Un premier axe de recherche consiste à accompagner la transition des systèmes de production agricoles et agro-alimentaires : Les systèmes de production doivent nécessairement évoluer, en particulier selon les principes de l’agro-écologie, pour s’inscrire dans une démarche de durabilité et répondre aux attentes sociétales et aux défis à venir. Il s’agit donc :

  • d’accompagner et de développer la capacité de production des systèmes,
  • de proposer des schémas de production alternatifs à l’agriculture intensive, qui concilient respect des terroirs et de leurs produits, performances économiques et productivité,
  • de fournir des produits de qualité tant sur le plan sanitaire que nutritionnel,
  • de limiter l’empreinte environnementale en réduisant la consommation d’énergie fossile et de l’eau, en réduisant les émissions de gaz à effet de serre et l’usage des intrants et des xénobiotiques,
  • de contribuer à la production de services éco systémiques (biodiversité, paysages…),
  • de développer la résilience des agro systèmes notamment face aux aléas climatiques,
  • d’améliorer leur contribution au développement territorial.

 

Un second axe vise à maitriser les risques sanitaires : Le changement climatique, le développement des moyens de transport, l’anthropisation des milieux amènent à prendre en compte des risques sanitaires émergents, notamment zoonotiques, sur nos territoires.
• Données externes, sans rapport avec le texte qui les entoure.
Lemma any_ready_implements ign :
  implements (openavbMediaQAnyReadyItems ptp indeterminate ign)
    (about_ready ign false (fun limit a => match a with it :: _ => ready_at limit it | [] => false end)).
Proof.
  pose proof (about_ready_implements ign false
    (fun limit i => it ← item_at (pItems i) (q_tail i); Ok (negb (taken it) && ready_at limit it))
    (fun limit a => match a with it :: _ => ready_at limit it | [] => false end)) as H.
  intros w s Hq. assert (Hm : forall limit i a b, layout i a b -> a <> [] ->
    (it ← item_at (pItems i) (q_tail i); Ok (negb (taken it) && ready_at limit it)) =
    Ok (match a with it :: _ => ready_at limit it | [] => false end)).
  { intros limit i a b Hl Ha. destruct a as [|x a]; [done|]. rewrite (tail_item _ _ _ _ Hl). cbn.
    destruct (layout_seen _ _ _ Hl Ha) as (p & Hseen & _). by destruct (seen_item _ _ _ _ Hseen) as [_ ->]. }
  specialize (H Hm w s Hq). clear Hm. revert H. unfold follows.
  match goal with |- match ?x with _ => _ end -> _ => set (r := x) end. enough (forall m m' : outcome (bool * mq_world), m = m' ->
    match r with Ok (a, s') => exists w', m = Ok (a, w') /\ queue_is w' s' | Fault e => m = Fault e end ->
    match r with Ok (a, s') => exists w', m' = Ok (a, w') /\ queue_is w' s' | Fault e => m' = Fault e end) as Hen.
  { apply Hen. clear. unfold openavbMediaQAnyReadyItems, mbind, M_bind.
    destruct (purge_unless ptp ign w) as [[u w1]|]; [|done]. unfold with_info, mbind, M_bind, Prelude.get.
    destruct (pMediaQ w1) as [|[i|]|]; try done. destruct (_ && _); [|done].
    destruct (scan_limit ptp indeterminate ign w1) as [[l w2]|]; [|done].
    unfold lift, mbind, outcome_bind. by destruct (item_at _ _). }
  by intros m m' ->.
Qed.

End Clock.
De plus, dans notre société, le consommateur attend que les aliments soient de bonne qualité nutritionnelle, sensorielle et sanitaire.
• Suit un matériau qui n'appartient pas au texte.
(* ===== verification/SavedState.v ===== *)
(** * The saved connections of the listeners

    lib/avtp_pipeline/platform/Linux/avdecc/openavb_avdecc_save_state.c and the functions of
    openavb_avdecc_read_ini.c on top of it: up to four connections, kept in memory and in a
    text file that is written again after every change and read when it is first needed. *)

From S2P Require Import Prelude CText.

Open Scope Z_scope.
Local Abbreviation length := List.length.
Local Abbreviation get := Prelude.get.

(** ** State *)

(** The [openavb_saved_state_t]; the name is a C string. *)
Record saved_state : Type := mkSaved {
  listener_friendly_name : list Z;
  saved_flags_ : Z;
  saved_talker_uid : Z;
  saved_talker : list Z;
  saved_controller : list Z
}.

#[global] Instance saved_state_eq_dec : EqDecision saved_state.
Proof. solve_decision. Defined.

(** The first [s_nNumSavedStates] elements of [s_sSavedStateInfo], [None] before the file was
    read; the file; the number of requests to the system so far. *)
Record save_store : Type := mkStore {
  states : option (list saved_state);
  save_file : option (list Z);
  io_asked : nat
}.

Definition MAX_SAVED_STATES : nat := 4.
Definition FRIENDLY_NAME_SIZE : nat := 64.
Definition temp_buffer_size : nat := FRIENDLY_NAME_SIZE + 10.

Definition set_states (l : option (list saved_state)) : M save_store unit :=
  modify (fun s => mkStore l (save_file s) (io_asked s)).
Definition set_file (t : option (list Z)) : M save_store unit :=
  modify (fun s => mkStore (states s) t (io_asked s)).

(** ** Text *)

Definition get_hex_value (c : Z) : Z :=
  if (48 <=? c) && (c <=? 57) then c - 48
  else if (65 <=? c) && (c <=? 70) then c - 65 + 10
  else if (97 <=? c) && (c <=? 102) then c - 97 + 10
  else -1.

(** The next character of a C string, the terminating zero at its end. *)
Definition first_char (s : list Z) : Z := hd 0 s.

(** [n] numbers, with colons between them; what follows must be white space or the end. *)
Fixpoint entity_id_loop (n : nat) (input : list Z) : option (list Z * list Z) :=
  match n with
  | O => Some ([], input)
  | S n =>
      let n1 := get_hex_value (first_char input) in
      if n1 <? 0 then None
      else
        let input := tl input in
        let n2 := get_hex_value (first_char input) in
        if n2 <? 0 then None
        else
          let input := tl input in
          match (match n with O => Some input | S _ => if first_char input =? 58 then Some (tl input) else None end) with
          | None => None
          | Some input => '(l, rest) ← entity_id_loop n input; Some (u8 (Z.lor (Z.shiftl n1 4) n2) :: l, rest)
          end
  end.

Definition get_entity_id (input : list Z) : option (list Z) :=
  '(id, rest) ← entity_id_loop 8 input;
  if (first_char rest =? 0) || isspace (first_char rest) then Some id else None.

(** [strtol(s, &end, 10)]: the value (not cut to the range of a long), and the string at
    [end]. *)
Fixpoint scan_dec (s : list Z) (acc : Z) : Z * list Z :=
  match s with
  | c :: s' => if digit_val c <? 10 then scan_dec s' (acc * 10 + digit_val c) else (acc, s)
  | [] => (acc, [])
  end.

Definition strtol10 (s : list Z) : Z * list Z :=
  let '(neg, d) := scan_sign (skip_spaces s) in
  if digit_val (first_char d) <? 10 then
    let '(v, rest) := scan_dec d 0 in ((if neg : bool then - v else v), rest)
  else (0, s).

(** [fgets] into a buffer of [size] bytes: what is stored, and the rest of the stream. *)
Fixpoint fgets_chars (n : nat) (text : list Z) : list Z * list Z :=
  match n, text with
  | S n, c :: text =>
      if c =? 10 then ([c], text)
      else let '(l, rest) := fgets_chars n text in (c :: l, rest)
  | _, _ => ([], text)
  end.

Definition is_eol (c : Z) : bool := (c =? 13) || (c =? 10).

Fixpoint skip_eol (s : list Z) : list Z :=
  match s with
  | c :: s' => if is_eol c then skip_eol s' else s
  | [] => []
  end.

Definition strip_eol (s : list Z) : list Z := rev (skip_eol (rev s)).

Definition strncpy_name (s : list Z) : list Z := take (FRIENDLY_NAME_SIZE - 1) s.

(** [ENTITYID_FORMAT] *)
Fixpoint fmt_entity_id (id : list Z) : list Z :=
  match id with
  | [] => []
  | [b] => fmt_x 2 b
  | b :: id => fmt_x 2 b ++ [58] ++ fmt_entity_id id
  end.

(** What [write_saved_state_info] prints for a state. *)
Definition fmt_state (s : saved_state) : list Z :=
  listener_friendly_name s ++ newline ++ fmt_u (saved_flags_ s) ++ newline ++ fmt_u (saved_talker_uid s) ++ newline ++
  fmt_entity_id (saved_talker s) ++ newline ++ fmt_entity_id (saved_controller s) ++ newline ++ newline.

(** ** The file *)

Inductive line_read : Type := Line (l rest : list Z) | AtEof | ReadError.

(** [io] answers whether a request to the system succeeds; [memcpy_down] is what [memcpy]
    leaves when it moves several elements of the array down by one: the areas overlap, so
    the language does not say. *)
Section Files.
Context (io : nat -> bool) (memcpy_down : list saved_state -> list saved_state).

Definition ask_io : M save_store bool :=
  s ← get; put (mkStore (states s) (save_file s) (S (io_asked s)));; mret (io (io_asked s)).

Definition fgets (text : list Z) : M save_store line_read :=
  ok ← ask_io;
  mret (if (ok : bool) then
          match text with
          | [] => AtEof
          | _ => let '(l, rest) := fgets_chars (temp_buffer_size - 1) text in Line (cstr l) rest
          end
        else ReadError).

(** The name: the next line that is not empty. *)
Fixpoint read_name (fuel : nat) (text : list Z) : M save_store line_read :=
  match fuel with
  | O => raise FuelExhausted
  | S fuel =>
      r ← fgets text;
      match r with
      | Line l rest => match strip_eol l with [] => read_name fuel rest | name => mret (Line name rest) end
      | _ => mret r
      end
  end.

Definition read_number (text : list Z) : M save_store (option (Z * list Z)) :=
  r ← fgets text;
  mret match r with
  | Line l rest =>
      let '(v, tail) := strtol10 l in
      if negb (first_char tail =? 10) || (v <? 0) || (65535 <? v) then None else Some (v, rest)
  | _ => None
  end.

Definition read_id (text : list Z) : M save_store (option (list Z * list Z)) :=
  r ← fgets text;
  mret match r with
  | Line l rest => (fun id => (id, rest)) <$> get_entity_id l
  | _ => None
  end.

(** Up to [k] more states are read. *)
Fixpoint read_states (k : nat) (text : list Z) : M save_store bool :=
  match k with
  | O => mret true
  | S k =>
      name ← read_name (S (length text)) text;
      match name with
      | ReadError => mret false
      | AtEof => mret true
      | Line name text =>
          fl ← read_number text;
          match fl with
          | None => mret false
          | Some (fl, text) =>
              uid ← read_number text;
              match uid with
              | None => mret false
              | Some (uid, text) =>
                  talker ← read_id text;
                  match talker with
                  | None => mret false
                  | Some (talker, text) =>
                      controller ← read_id text;
                      match controller with
                      | None => mret false
                      | Some (controller, text) =>
                          s ← get;
                          set_states (Some (default [] (states s) ++ [mkSaved (strncpy_name name) fl uid talker controller]));;
                          read_states k text
                      end
                  end
              end
          end
      end
  end.

Definition get_saved_state_info : M save_store bool :=
  set_states None;;
  dup ← ask_io;
  if negb dup then mret false
  else
    set_states (Some []);;
    opened ← ask_io;
    s ← get;
    match save_file s with
    | Some text => if (opened : bool) then read_states MAX_SAVED_STATES text else mret true
    | None => mret true
    end.

Fixpoint write_states (l : list saved_state) : M save_store bool :=
  match l with
  | [] => mret true
  | x :: l =>
      ok ← ask_io;
      if (ok : bool) then
        s ← get;
        set_file (Some (default [] (save_file s) ++ fmt_state x));;
        write_states l
      else mret false
  end.

Definition write_saved_state_info : M save_store bool :=
  dup ← ask_io;
  if negb dup then mret false
  else
    opened ← ask_io;
    if negb opened then mret false
    else
      set_file (Some []);;
      s ← get;
      write_states (default [] (states s)).

(** ** Access by index *)

Definition loaded : M save_store bool :=
  s ← get; match states s with Some _ => mret true | None => get_saved_state_info end.

Definition openavbAvdeccGetSavedState (index : nat) : M save_store (option saved_state) :=
  ok ← loaded;
  if negb ok then mret None
  else s ← get; mret (default [] (states s) !! index).

(** Without the element [index]. *)
Definition without_state (l : list saved_state) (index : nat) : list saved_state :=
  take index l ++
  match drop (S index) l with
  | ([] | [_]) as moved => moved
  | moved => memcpy_down moved
  end.

Definition openavbAvdeccDeleteSavedState (index : nat) : M save_store bool :=
  ok ← loaded;
  if negb ok then mret false
  else
    s ← get;
    let l := default [] (states s) in
    if bool_decide (length l <= index)%nat then mret false
    else set_states (Some (without_state l index));; write_saved_state_info.

(** The oldest states are deleted until there is room. *)
Fixpoint make_room (fuel : nat) : M save_store unit :=
  s ← get;
  if bool_decide (length (default [] (states s)) < MAX_SAVED_STATES)%nat then mret tt
  else
    match fuel with
    | O => raise FuelExhausted
    | S fuel => _ ← openavbAvdeccDeleteSavedState 0; make_room fuel
    end.

Definition openavbAvdeccAddSavedState (x : saved_state) : M save_store Z :=
  ok ← loaded;
  if negb ok then mret (-1)
  else
    s ← get;
    make_room (length (default [] (states s)));;
    s ← get;
    let l := default [] (states s) ++ [mkSaved (strncpy_name (listener_friendly_name x)) (saved_flags_ x)
      (saved_talker_uid x) (saved_talker x) (saved_controller x)] in
    set_states (Some l);;
    written ← write_saved_state_info;
    mret (if (written : bool) then Z.of_nat (length l) - 1 else -1).

(** ** Access by the name of the listener *)

Context (bFastConnectSupported : bool).

(** The position of the first state of a listener; the loops look at a thousand at most. *)
Fixpoint find_saved (k i : nat) (name : list Z) : M save_store (option (nat * saved_state)) :=
  match k with
  | O => mret None
  | S k =>
      t ← openavbAvdeccGetSavedState i;
      match t with
      | None => mret None
      | Some t => if bool_decide (listener_friendly_name t = name) then mret (Some (i, t)) else find_saved k (S i) name
      end
  end.

Definition openavbAvdeccSaveState (x : saved_state) : M save_store bool :=
  if negb bFastConnectSupported then mret false
  else
    r ← find_saved 1000 0 (listener_friendly_name x);
    match r with
    | Some (i, t) =>
        if bool_decide (t = x) then mret true
        else
          _ ← openavbAvdeccDeleteSavedState i;
          _ ← openavbAvdeccAddSavedState x;
          mret true
    | None => _ ← openavbAvdeccAddSavedState x; mret true
    end.

Definition openavbAvdeccClearSavedState (name : list Z) : M save_store bool :=
  r ← find_saved 1000 0 name;
  match r with
  | Some (i, _) => _ ← openavbAvdeccDeleteSavedState i; mret true
  | None => mret false
  end.

Definition openavbAvdeccGetSaveStateInfo (name : list Z) : M save_store (option saved_state) :=
  if negb bFastConnectSupported then mret None
  else r ← find_saved 1000 0 name; mret (snd <$> r).

End Files.

(** A process that starts finds the file, and knows nothing. *)
Definition restart (s : save_store) : save_store := mkStore None (save_file s) (io_asked s).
La maîtrise de ces risques passe :
  • par une prise en compte du continuum existant entre l’environnement et la faune sauvage, les agro systèmes et les animaux d’élevage, les animaux de compagnie et la population humaine,
  • par une meilleure compréhension des mécanismes de transmission et des cycles des pathogènes, notamment du rôle de réservoir de certaines populations sauvages, du rôle et de la diversité des vecteurs,
  • des circuits de contaminations,
  • par la modélisation de la propagation des infections.

 

Un troisième axe thématique cherche à promouvoir la qualité de vie et à lutter contre les maladies invalidantes de l’homme et de l’animal : Avec l’allongement de la vie de nos populations, le développement de notre arsenal thérapeutique, l’enjeu sociétal est de pouvoir préserver la qualité de vie de l’individu vieillissant ou malade. L’évolution du statut de l’animal nous amène à prendre tout autant en compte sa santé et son bien-être.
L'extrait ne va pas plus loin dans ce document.